One Small Step Against Spam
Aggregated Source: Catching Mice in ChinaChina Tech News reports:
Huang Chengqing, secretary general of the Internet Society of China, has disclosed that ISC has closed down the open email proxies and relays of more than 4300 email service providers.
Huang says as many email servers in China have a forwarding or open relay feature, they have been made used by illegal spam senders from foreign countries to send spam to users. Huang says the other problems of spam will be solved through two measures. One is to open a spam email reporting center and the other is to set up a white list mechanism to rank the credit status of email servers.
An open relay can be used to anonymize connections to open relays, further complicating tracking a spammer down. Open relays are a vestige of the early days of the Internet, when many mail servers were kept open to allow email to travel among different networks. Although they helped the Internet grow, they were abused by spammers, who have used them to disguise the origin of their messages.
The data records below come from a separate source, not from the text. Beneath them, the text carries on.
(** ** [generate_food] *)

(** One pass of the loop, when both ranges are non-empty. *)
Lemma generate_food_step fuel s g :
  2 <= game_height s -> 2 <= game_width s ->
  generate_food (S fuel) s g =
    if pos_in (candidate s g) (snake s)
    then generate_food fuel s (skip 2 g)
    else Done (candidate s g, skip 2 g).
Proof.
  intros Hh Hw. cbn [generate_food].
  rewrite (bind_of_Done _ _ g _ _ (randint_ok 1 (game_height s - 1) g ltac:(lia))).
  rewrite (bind_of_Done _ _ _ _ _ (randint_ok 1 (game_width s - 1) _ ltac:(lia))).
  rewrite skip_skip. cbn [Nat.add].
  replace (game_height s - 1 - 1 + 1) with (game_height s - 1) by lia.
  replace (game_width s - 1 - 1 + 1) with (game_width s - 1) by lia.
  change (draws (skip 1 g) (cursor (skip 1 g))) with (draws g (S (cursor g))).
  fold (candidate s g).
  destruct (pos_in (candidate s g) (snake s)); reflexivity.
Qed.

(** What [generate_food] returns is off the snake and inside the ranges it
    samples. *)
Lemma generate_food_Done fuel s g f g' :
  generate_food fuel s g = Done (f, g') ->
  pos_in f (snake s) = false
  /\ 1 <= fst f <= game_height s - 1
  /\ 1 <= snd f <= game_width s - 1.
Proof.
  revert g. induction fuel as [|fuel IH]; intros g; [discriminate|].
  cbn [generate_food]. intros H.
  apply bind_Done in H as (y & g1 & Hy & H).
  apply bind_Done in H as (x & g2 & Hx & H).
  apply randint_Done in Hy as (Hy & _ & _).
  apply randint_Done in Hx as (Hx & _ & _).
  destruct (pos_in (y, x) (snake s)) eqn:Hin; cbn [negb] in H.
  - exact (IH _ H).
  - injection H as <- <-. cbn [fst snd]. repeat split; try lia. exact Hin.
Qed.

Lemma attempt_0 s g : attempt s g 0 = candidate s g.
Proof. reflexivity. Qed.

Lemma attempt_S s g k : attempt s g (S k) = attempt s (skip 2 g) k.
Proof.
  unfold attempt. rewrite skip_skip.
  replace (2 * k + 2)%nat with (2 * S k)%nat by lia. reflexivity.
Qed.

(** The loop returns the first cell off the snake that comes up, having
    consumed two draws per pass. *)
Lemma generate_food_first_free s :
  2 <= game_height s -> 2 <= game_width s ->
  forall k g fuel,
    (forall j, (j < k)%nat -> pos_in (attempt s g j) (snake s) = true) ->
    pos_in (attempt s g k) (snake s) = false ->
    (k < fuel)%nat ->
    generate_food fuel s g = Done (attempt s g k, skip (2 * S k) g).
Proof.
  intros Hh Hw. induction k as [|k IH]; intros g fuel Hbusy Hfree Hfuel.
  - destruct fuel as [|fuel]; [lia|].
    rewrite generate_food_step by assumption.
    rewrite attempt_0 in Hfree. rewrite Hfree. reflexivity.
  - destruct fuel as [|fuel]; [lia|].
    rewrite generate_food_step by assumption.
    pose proof (Hbusy 0%nat ltac:(lia)) as H0. rewrite attempt_0 in H0.
    rewrite H0, attempt_S.
    rewrite (IH (skip 2 g) fuel).
    + rewrite skip_skip.
      replace (2 * S k + 2)%nat with (2 * S (S k))%nat by lia. reflexivity.
    + intros j Hj. rewrite <- attempt_S. apply Hbusy. lia.
    + rewrite <- attempt_S. exact Hfree.
    + lia.
Qed.

(** With every pass landing on the snake the loop never returns. *)
Lemma generate_food_spins s g :
  2 <= game_height s -> 2 <= game_width s ->
  (forall k, pos_in (attempt s g k) (snake s) = true) ->
  forall fuel, generate_food fuel s g = OutOfFuel.
Proof.
  intros Hh Hw Hbusy fuel. revert g Hbusy.
  induction fuel as [|fuel IH]; intros g Hbusy; [reflexivity|].
  rewrite generate_food_step by assumption.
  pose proof (Hbusy 0%nat) as H0. rewrite attempt_0 in H0. rewrite H0.
  apply IH. intros k. rewrite <- attempt_S. apply Hbusy.
Qed.

(** The first index at which a boolean sequence is false. *)
Lemma first_false (P : nat -> bool) (k : nat) :
  P k = false ->
  exists k0, (k0 <= k)%nat /\ P k0 = false
             /\ forall j, (j < k0)%nat -> P j = true.
Proof.
  induction k as [k IH] using (well_founded_induction Nat.lt_wf_0).
  intros Hk.
  destruct (existsb (fun j => negb (P j)) (seq 0 k)) eqn:E.
  - apply existsb_exists in E as (j & Hj & HPj).
    apply in_seq in Hj. apply negb_true_iff in HPj.
    destruct (IH j ltac:(lia) HPj) as (k0 & Hle & Hk0 & Hmin).
    exists k0. repeat split; [lia | exact Hk0 | exact Hmin].
  - exists k. repeat split; [lia | exact Hk |].
    intros j Hj.
    destruct (P j) eqn:HPj; [reflexivity|].
    assert (existsb (fun j => negb (P j)) (seq 0 k) = true) as E'.
    { apply existsb_exists. exists j. split.
      - apply in_seq. lia.
      - rewrite HPj. reflexivity. }
    congruence.
Qed.
(** C6 (amended).  For every known parent whose geometry names an x and a
    y axis and whose index lies within the primary data, every non-empty
    list of known targets and every unused new name, [subtraction] returns
    and commits one new population under the parent: its index holds,
    without duplicates, exactly the parent's events that are in no target;
    its geometry is the parent's two axes and the shape marker [sub],
    nothing else; every other population is left as it was. *)
Theorem subtraction_creates_difference :
  forall (G : Gating) (parent new_population_name : string)
         (target : list string) (pnode : Node) (g : Geom) (x y : GVal),
    dict_get (populations G) parent = Some pnode ->
    geom pnode = Some g ->
    dict_get g "x" = Some x -> dict_get g "y" = Some y ->
    incl (index pnode) (df_index (data G)) ->
    target <> [] ->
    (forall t, In t target -> In t (dict_keys (populations G))) ->
    ~ In new_population_name (dict_keys (populations G)) ->
    exists G' nd,
      subtraction target parent new_population_name G = (Ok tt, G') /\
      dict_get (populations G') new_population_name = Some nd /\
      (forall other,
          other <> new_population_name ->
          dict_get (populations G') other = dict_get (populations G) other) /\
      Gating.parent nd = Some parent /\
      (forall e,
          In e (index nd) <->
          In e (index pnode) /\
          ~ exists t tn,
              In t target /\ dict_get (populations G) t = Some tn /\
              In e (index tn)) /\
      NoDup (index nd) /\
      geom nd = Some [("x", x); ("y", y); ("shape", GStr "sub")].
Proof.
  intros G parent new target pnode g x y Hp Hg Hx Hy Hincl Hne Ht Hnew.
  unfold subtraction. run_m.
  assert (Hpm : dict_mem (populations G) parent = true).
  { unfold dict_mem. now rewrite Hp. }
  rewrite Hpm. simpl.
  assert (Htm : forallb (dict_mem (populations G)) target = true).
  { apply forallb_forall. intros t Hin. apply dict_mem_keys. auto. }
  rewrite Htm. simpl.
  assert (Hnm : dict_mem (populations G) new = false).
  { destruct (dict_mem (populations G) new) eqn:E; [| reflexivity].
    exfalso. apply Hnew. now apply dict_mem_keys. }
  rewrite Hnm. simpl.
  unfold node_geom_item, dict_item. rewrite Hp. simpl. rewrite Hg. simpl. rewrite Hx, Hy. simpl.
  rewrite (map_res_ok _ (index_of (populations G))).
  2:{ intros t Hin. unfold index_of. apply Ht in Hin. apply dict_get_keys in Hin.
      destruct (dict_get (populations G) t); [reflexivity | congruence]. }
  simpl.
  assert (Hcat : np_concatenate (map (index_of (populations G)) target) = Ok (List.concat (map (index_of (populations G)) target))).
  { destruct target; [congruence | reflexivity]. }
  rewrite Hcat. simpl.
  rewrite new_collection_geom. rewrite new_collection_index.
  rewrite (population_frame_ok G parent pnode Hp Hincl).
  set (idx := np_setdiff1d (index pnode) (np_unique (List.concat (map (index_of (populations G)) target)))).
  destruct (update_populations_single_ok "sub" new parent
              (mkChild idx
                 (@Some Geom [("x", x); ("y", y); ("shape", GStr "sub")]))
              (mkDataFrame (index pnode) (df_columns (data G)) (df_value (data G)))
              [] G pnode Hp) as (nd & Hnd & Hrun).
  { simpl. destruct idx as [| e t] eqn:Hidx; [now left | right].
    assert (Hin : In e (index pnode)).
    { assert (He : In e idx) by (rewrite Hidx; now left).
      unfold idx in He. apply In_np_setdiff1d in He. tauto. }
    unfold df_rows. simpl. split.
    - destruct (index pnode); [contradiction | discriminate].
    - apply Hincl in Hin. destruct (df_index (data G)); [contradiction | discriminate]. }
  rewrite Hrun. unfold register_gate. run_m.
  eexists. exists nd. split; [reflexivity |]. simpl.
  destruct Hnd as (Hn & Hpar & Hi & Hgeo & _). simpl in Hi, Hgeo.
  split; [rewrite dict_get_set, String.eqb_refl; reflexivity |].
  split.
  { intros other Hother. rewrite dict_get_set.
    destruct (String.eqb_spec other new); [congruence | reflexivity]. }
  split; [exact Hpar |]. split; [| split; [| exact Hgeo]].
  - intros e. rewrite Hi. unfold idx.
    rewrite In_np_setdiff1d, In_np_unique, in_concat.
    split; intros [Hin Hnot]; (split; [exact Hin |]); intros Hex; apply Hnot.
    + destruct Hex as (t & tn & Ht1 & Ht2 & Ht3).
      exists (index_of (populations G) t). split.
      * now apply in_map.
      * unfold index_of. now rewrite Ht2.
    + destruct Hex as (l & Hl & He). apply in_map_iff in Hl.
      destruct Hl as (t & <- & Ht1). unfold index_of in He.
      destruct (dict_get (populations G) t) as [tn |] eqn:Htn;
        [| contradiction].
      now exists t, tn.
  - rewrite Hi. unfold idx, np_setdiff1d.
    apply NoDup_filter, np_unique_NoDup.
Qed.

(** [A] minus [B] in the tree [root -> A -> B] is [{3, 4}]. *)
Lemma subtraction_creates_difference_witness :
  exists G' nd,
    subtraction ["B"] "A" "AnotB" Fixtures.G_AB = (Ok tt, G') /\
    dict_get (populations G') "AnotB" = Some nd /\
    (forall e, In e (index nd) <-> In e [3; 4]%Z) /\
    geom nd
    = Some [("x", GStr "FSC-A"); ("y", GStr "SSC-A"); ("shape", GStr "sub")].
Proof.
  destruct (subtraction_creates_difference Fixtures.G_AB "A" "AnotB" ["B"]
              (mkNode "A" (Some "root") [1; 2; 3; 4]%Z
                 (Fixtures.axes_geom "rect") (4 # 6) (4 # 6) [])
              [("shape", GStr "rect"); ("x", GStr "FSC-A");
               ("y", GStr "SSC-A")]
              (GStr "FSC-A") (GStr "SSC-A")
              eq_refl eq_refl eq_refl eq_refl)
    as (G' & nd & Hrun & Hget & _ & _ & _ & _ & Hgeom).
  - intros e He. simpl in *. tauto.
  - discriminate.
  - intros t [<- | []]. simpl. auto.
  - simpl. intros [H | [H | [H | []]]]; discriminate.
  - exists G', nd. split; [exact Hrun |]. split; [exact Hget |].
    assert (Hnd : populations G'
                  = populations (snd (subtraction ["B"] "A" "AnotB"
                                        Fixtures.G_AB)))
      by (now rewrite Hrun).
    rewrite Hnd in Hget. vm_compute in Hget.
    injection Hget as <-. split; [reflexivity |]. reflexivity.
Defined.

End TreeProofs.

(** ** FMO prediction and its cache *)

Module FmoProofs.
Import Py PyFacts Gating.

(** The route the specification describes: walking from the target up, the
    populations strictly below the nearest population that has an entry in
    the control's cache, and that population. *)
Fixpoint below_nearest_cached (cached : dict (list Z))
  (rev_path : list string) (acc : list string)
  : list string * option string :=
  match rev_path with
  | [] => (acc, None)
  | pop :: t =>
      if dict_mem cached pop then (acc, Some pop)
      else below_nearest_cached cached t (pop :: acc)
  end.

(** A cache hit: the cached index is returned as rows of the control, and
    the state, the log of classifier fits included, is left as it was. *)
Lemma get_fmo_data_cache_hit (ext : External) (G : Gating)
  (target_population fmo : string) (sml_profiles : option (dict Geom))
  (c : dict (list Z)) (idx : list Z) :
  dict_get (fmo_search_cache G) fmo = Some c ->
  dict_get c target_population = Some idx ->
  get_fmo_data target_population fmo sml_profiles G
  = ((ctrl <- dict_item (Gating.fmo G) fmo ;; loc ctrl idx)%py, G).
Proof.
  intros Hc Hidx. unfold get_fmo_data, bindM, get, lift, search_fmo_cache.
  unfold dict_item at 1. rewrite Hc. simpl. rewrite Hidx. reflexivity.
Qed.


(** When no population of the route is named like a control, the search
    for a start position finds nothing and the whole route is predicted
    again. *)
Lemma find_start_none (cache_keys rev_route : list string) (i : nat) :
  (forall pop, In pop rev_route -> ~ In pop cache_keys) ->
  find_start cache_keys rev_route i = None.
Proof.
  revert i. induction rev_route as [| pop t IH]; intros i Hall; simpl.
  - reflexivity.
  - destruct (str_mem pop cache_keys) eqn:E.
    + apply str_mem_In in E. exfalso. apply (Hall pop); [now left | exact E].
    + apply IH. intros q Hq. apply Hall. now right.
Qed.

(** C2 (the code at the failing input).  In the tree [root -> A -> B] with
    [A] already cached for the control [ctrl], [B] has no entry and its
    nearest cached ancestor is [A], so the route of the specification is
    [B] alone, resumed from the cached index of [A].  The call
    [get_fmo_data("B", "ctrl")] instead fits the classifier for [A] and then
    for [B], starting again from the [root] entry. *)
Theorem get_fmo_data_restarts_from_root :
  search_fmo_cache Fixtures.G_cached_A "B" "ctrl" = Ok None /\
  search_fmo_cache Fixtures.G_cached_A "A" "ctrl"
  = Ok (Some [1; 2; 3; 4]%Z) /\
  dict_get (fmo_search_cache Fixtures.G_cached_A) "ctrl"
  = Some [("root", [1; 2; 3; 4; 5; 6]%Z); ("A", [1; 2; 3; 4]%Z)] /\
  below_nearest_cached
    [("root", [1; 2; 3; 4; 5; 6]%Z); ("A", [1; 2; 3; 4]%Z)]
    (rev (node_path (populations Fixtures.G_cached_A) "B")) []
  = (["B"], Some "A") /\
  find_start (dict_keys (fmo_search_cache Fixtures.G_cached_A))
    (rev (tl (node_path (populations Fixtures.G_cached_A) "B"))) 0 = None /\
  knn_fit_log Fixtures.G_cached_A = [("ctrl", "A")] /\
  knn_fit_log
    (snd (get_fmo_data (ext := Fixtures.demo_external) "B" "ctrl" None
            Fixtures.G_cached_A))
  = [("ctrl", "A"); ("ctrl", "A"); ("ctrl", "B")].
Proof. vm_compute. repeat split. Qed.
International anti-spam organization Spamhaus has been working in China for a few years and frequently reports that open relays are a main reason many email providers end up in its XBL blacklist. The XBL targets spammers who use exploited systems to spam out of. These spammers criminally use open relays, open proxies, and PCs they have infected with viruses.
This is certainly progress, but it’s unfortunate that it had to come from the heavy hand of a quasi-public agency rather than the companies themselves. It points back to the biggest cause of IT insecurity in China: poor systems administration.
This is not an IT staff problem, it’s a management problem. It’s not enough to say “get me an email server”, organizations need to establish basic policies and standards to be able to say “get me an email server that meets these minimum standards”. Until that happens this problem won’t go away.